Stennis Space Center is NASA’s primary center for rocket engine testing. The facilities include large test stands built for the Apollo Program that are being used to test Space Shuttle Main Engines, smaller test stands for smaller rockets and components, and a new test stand, the A3 Test Stand with capability to simulate high-altitude conditions. All test stands are complex systems that provide oxidizer, fuel, and purge fluids, often at extreme pressures and high velocities. The test stand systems must also manage cryogenic temperatures from liquid oxygen, liquid hydrogen, and liquid nitrogen, as well as high temperatures from rocket plumes. Further more, test stands include hundreds of sensors, and accurate and reliable measurement systems to obtain data that can be used in the design, validation, and certification of engines and components.
Rocket engine testing is a complex and potentially hazardous operation, not unlike a spacecraft launch. Protocols and processes are followed in order to ensure readiness to test. In order to improve efficiencies and safety in test stand operations, it is crucial to develop systems that can help provide comprehensive and continuous vigilance of each element on the test stand. An ISHM system will provide this capability.

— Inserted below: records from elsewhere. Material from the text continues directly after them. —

(* ===== verification/Float32.v ===== *)
(** IEEE binary32 values and the parts of the C++ library the graphics code
    uses on them ([float] arithmetic, comparisons, [std::min], [std::max],
    [std::clamp], [std::floor], casts), on the Standard Library's executable
    floating-point specification. Arithmetic rounds to nearest even and is not
    contracted. The transcendental functions of libm are a class: only their
    names are known. *)
From stdpp Require Import base numbers list strings.
From Stdlib Require Import ZArith Lia.
From Stdlib Require Import SpecFloat.
From S2P Require Import Prelude.
Open Scope Z_scope.

Module Float32.

Definition prec : Z := 24.
Definition emax : Z := 128.

Definition f32 : Type := spec_float.

Definition fneg (x : f32) : f32 := SFopp x.
Definition fabs (x : f32) : f32 := SFabs x.
Definition fadd (x y : f32) : f32 := SFadd prec emax x y.
Definition fsub (x y : f32) : f32 := SFsub prec emax x y.
Definition fmul (x y : f32) : f32 := SFmul prec emax x y.
Definition fdiv (x y : f32) : f32 := SFdiv prec emax x y.
Definition fsqrt (x : f32) : f32 := SFsqrt prec emax x.
Definition flt (x y : f32) : bool := SFltb x y.
Definition fge (x y : f32) : bool := SFleb y x.
Definition feq (x y : f32) : bool := SFeqb x y.

(** Literals: [m * 2^e]. *)
Definition lit (m : positive) (e : Z) : f32 := binary_round prec emax false m e.
Definition fzero : f32 := S754_zero false.
Definition fone : f32 := lit 1 0.
Definition ftwo : f32 := lit 1 1.
Definition ffour : f32 := lit 1 2.
Definition fhalf : f32 := lit 1 (-1).
Definition f255 : f32 := lit 255 0.
Definition finf : f32 := S754_infinity false.
Definition fmone : f32 := fneg fone.

Definition fmin (a b : f32) : f32 := if flt b a then b else a.
Definition fmax (a b : f32) : f32 := if flt a b then b else a.
Definition fclamp (v lo hi : f32) : f32 := if flt v lo then lo else if flt hi v then hi else v.

Definition is_nan (x : f32) : bool := match x with S754_nan => true | _ => false end.
Definition is_inf (x : f32) : bool := match x with S754_infinity _ => true | _ => false end.

(** Integer parts, exact. *)
Definition floorZ (s : bool) (m : positive) (e : Z) : Z :=
  let v := if s then Zneg m else Zpos m in
  if 0 <=? e then v * 2 ^ e else v `div` 2 ^ (- e).
Definition truncZ (s : bool) (m : positive) (e : Z) : Z :=
  let v := if 0 <=? e then Zpos m * 2 ^ e else Zpos m `div` 2 ^ (- e) in
  if s then - v else v.

Definition ffloor (x : f32) : f32 :=
  match x with
  | S754_finite s m e => if 0 <=? e then x else binary_normalize prec emax (floorZ s m e) 0 s
  | _ => x
  end.

(** [static_cast<int>(x)]: undefined unless the truncated value fits. *)
Definition to_int (x : f32) : outcome Z :=
  match x with
  | S754_zero _ => Ok 0
  | S754_finite s m e =>
      let v := truncZ s m e in
      if (- 2 ^ 31 <=? v) && (v <? 2 ^ 31) then Ok v else Ub "float to int conversion"
  | _ => Ub "float to int conversion"
  end.

(** [exp2] and [log2] on float. *)
Class Libm := { exp2f : f32 -> f32; log2f : f32 -> f32 }.

(** ** Order *)

Lemma flt_irrefl x : flt x x = false.
Proof.
  unfold flt, SFltb, SFcompare. destruct x as [s|s| |s m e]; try done; destruct s; try done.
  - by rewrite Z.compare_refl, Pos.compare_cont_refl.
  - by rewrite Z.compare_refl, Pos.compare_cont_refl.
Qed.

(** A clamped value is NaN or between its bounds. *)
Lemma fclamp_range v lo hi :
  flt hi lo = false ->
  flt (fclamp v lo hi) lo = false /\ flt hi (fclamp v lo hi) = false.
Proof.
  intros Hb. unfold fclamp. destruct (flt v lo) eqn:E1; [split; [apply flt_irrefl|done]|].
  destruct (flt hi v) eqn:E2; [split; [done|apply flt_irrefl]|done].
Qed.

End Float32.
(* ===== verification/XboxVs.v ===== *)
(** NV2A vertex-shader microcode (src/xbox_vs.cpp, include/xbox_vs.h): slot
    decoding and validation, and the interpreter over the guest register
    file. Indexing one of the fixed arrays out of range, an unrepresentable
    float-to-int conversion and int overflow are undefined behaviour. *)
From stdpp Require Import base numbers list strings pretty.
From Stdlib Require Import ZArith Lia.
From S2P Require Import Prelude Float32.
Open Scope Z_scope.

Module XboxVs.
Import Float32.

(** ** Data *)

Inductive VsIluOp := INop | IMov | Rcp | Rcc | Rsq | Exp | Log | Lit.
Inductive VsMacOp :=
  | MNop | MMov | Mul | Add | Mad | Dp3 | Dph | Dp4 | Dst | Min | Max | Slt | Sge | Arl.
Inductive VsSwizzle := X | Y | Z' | W.
Inductive VsSrcFile := None' | R | V | C.
Inductive VsOutFile := Constant | Register.

#[export] Instance VsIluOp_eq_dec : EqDecision VsIluOp.
Proof. solve_decision. Defined.
#[export] Instance VsMacOp_eq_dec : EqDecision VsMacOp.
Proof. solve_decision. Defined.
#[export] Instance VsSwizzle_eq_dec : EqDecision VsSwizzle.
Proof. solve_decision. Defined.
#[export] Instance VsSrcFile_eq_dec : EqDecision VsSrcFile.
Proof. solve_decision. Defined.
#[export] Instance VsOutFile_eq_dec : EqDecision VsOutFile.
Proof. solve_decision. Defined.

Definition ilu_ops : list VsIluOp := [INop; IMov; Rcp; Rcc; Rsq; Exp; Log; Lit].
Definition mac_ops : list VsMacOp :=
  [MNop; MMov; Mul; Add; Mad; Dp3; Dph; Dp4; Dst; Min; Max; Slt; Sge; Arl].
Definition swizzles : list VsSwizzle := [X; Y; Z'; W].
Definition src_files : list VsSrcFile := [None'; R; V; C].
Definition out_files : list VsOutFile := [Constant; Register].

(** [static_cast] to an enum, on its named values. *)
Definition enum {A} (l : list A) (d : A) (x : Z) : A := nth (Z.to_nat x) l d.

Record VsSource := MkSource {
  src_file : VsSrcFile;
  src_reg : Z;
  src_negate : bool;
  src_swizzle : VsSwizzle * VsSwizzle * VsSwizzle * VsSwizzle;
}.

Record VsSlot := MkSlot {
  sl_ilu : VsIluOp;
  sl_mac : VsMacOp;
  sl_const_index : Z;
  sl_input_index : Z;
  sl_a : VsSource;
  sl_b : VsSource;
  sl_c : VsSource;
  sl_mac_mask : Z;
  sl_temp_reg : Z;
  sl_ilu_mask : Z;
  sl_out_mask : Z;
  sl_out_file : VsOutFile;
  sl_out_address : Z;
  sl_out_from_ilu : bool;
  sl_a0_relative : bool;
  sl_final : bool;
}.

Record VsProgram := MkProgram { p_slots : list VsSlot; p_valid : bool; p_error : string }.

(** ** Decoding *)

(** Four dwords of one slot. *)
Record slot_words := MkWords { w0 : Z; w1 : Z; w2 : Z; w3 : Z }.

Definition bits (w bit len : Z) : Z := Z.land (Z.shiftr w bit) (Z.shiftl 1 len - 1).
Definition flag (w bit : Z) : bool := negb (bits w bit 1 =? 0).

Definition mac_uses_a (op : VsMacOp) : bool :=
  match op with MNop | Add => false | _ => true end.
Definition mac_uses_b (op : VsMacOp) : bool :=
  match op with MMov | Add | Arl => false | _ => true end.
Definition mac_uses_c (op : VsMacOp) : bool :=
  match op with Add | Mad => true | _ => false end.

Definition valid_output_index (idx : Z) : bool :=
  (idx =? 0) || ((3 <=? idx) && (idx <=? 12)).

Definition valid_r_index (file : VsSrcFile) (reg : Z) : bool :=
  negb (bool_decide (file = R)) || (reg <=? 12).

Definition swizzle_at (w b0 b1 b2 b3 : Z) : VsSwizzle * VsSwizzle * VsSwizzle * VsSwizzle :=
  (enum swizzles X (bits w b0 2), enum swizzles X (bits w b1 2),
   enum swizzles X (bits w b2 2), enum swizzles X (bits w b3 2)).

(** The field extraction of [vs_decode_slot]. *)
Definition decode_fields (w : slot_words) : VsSlot :=
  MkSlot
    (enum ilu_ops INop (bits (w1 w) 25 3))
    (enum mac_ops MNop (bits (w1 w) 21 4))
    (bits (w1 w) 13 8)
    (bits (w1 w) 9 4)
    (MkSource (enum src_files None' (bits (w2 w) 26 2)) (bits (w2 w) 28 4)
              (flag (w1 w) 8) (swizzle_at (w1 w) 6 4 2 0))
    (MkSource (enum src_files None' (bits (w2 w) 11 2)) (bits (w2 w) 13 4)
              (flag (w2 w) 25) (swizzle_at (w2 w) 23 21 19 17))
    (MkSource (enum src_files None' (bits (w3 w) 28 2))
              (Z.lor (Z.shiftl (bits (w2 w) 0 2) 2) (bits (w3 w) 30 2))
              (flag (w2 w) 10) (swizzle_at (w2 w) 8 6 4 2))
    (bits (w3 w) 24 4) (bits (w3 w) 20 4) (bits (w3 w) 16 4) (bits (w3 w) 12 4)
    (enum out_files Constant (bits (w3 w) 11 1))
    (bits (w3 w) 3 8)
    (flag (w3 w) 2) (flag (w3 w) 1) (flag (w3 w) 0).

Definition file_ok (s : VsSource) : bool :=
  negb (bool_decide (src_file s = None')) && valid_r_index (src_file s) (src_reg s).

Definition has_mac (s : VsSlot) : bool := negb (bool_decide (sl_mac s = MNop)).
Definition has_ilu (s : VsSlot) : bool := negb (bool_decide (sl_ilu s = INop)).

Integrated System Health Management (ISHM) capability is fundamentally linked to the management of data, information, and knowledge (DIaK) to determine the health of a system. It is similar to having a team of experts who are all individually and collectively observing and analyzing a complex system, and communicating effectively with each other in order to arrive to an accurate and reliable assessment of its health. ISHM is a capability that is achieved by integrating DIaK that might be distributed throughout the system elements. DIaK must be available to any element of a system at the right time and in accordance with a meaningful context. ISHM Functional Capability Level (FCL) is measured by how well a system performs the following functions: (1) detect anomalies, (2) diagnose causes, (3) predict future anomalies/ failures, and (4) provide users with an integrated awareness about the condition of every element in the system and guide user decisions.
The primary technologies that enable achievement of ISHM capability include:
- Algorithms/approaches/methodologies for anomaly detection.
- Approaches and methodologies for root-cause analysis to diagnose causes of anomalies.
- Approaches and methodologies for prediction of future anomalies.
- Architectures/taxonomies/ontologies that enable management of DIaK – where management implies distributed storage, sharing, processing, maintenance, configuration, and evolution.
- Software environments that integrate contributing technologies in a modular plug-and-play fashion, adhering to a defined architecture/ taxonomy/ontology.
- Standards that allow plug and play and interoperability among elements of an ISHM system.
- User interfaces to provide the user with integrated system awareness.
Developing solutions to the primary technologies must also consider intelligence and integration. In telligence implies that a credible ISHM capability that allows systematic augmentation of that capability must be a knowledgebased system. implies that inferences and decisions about the health of any element must incorporate and reason using other elements and physical phenomena through out the system.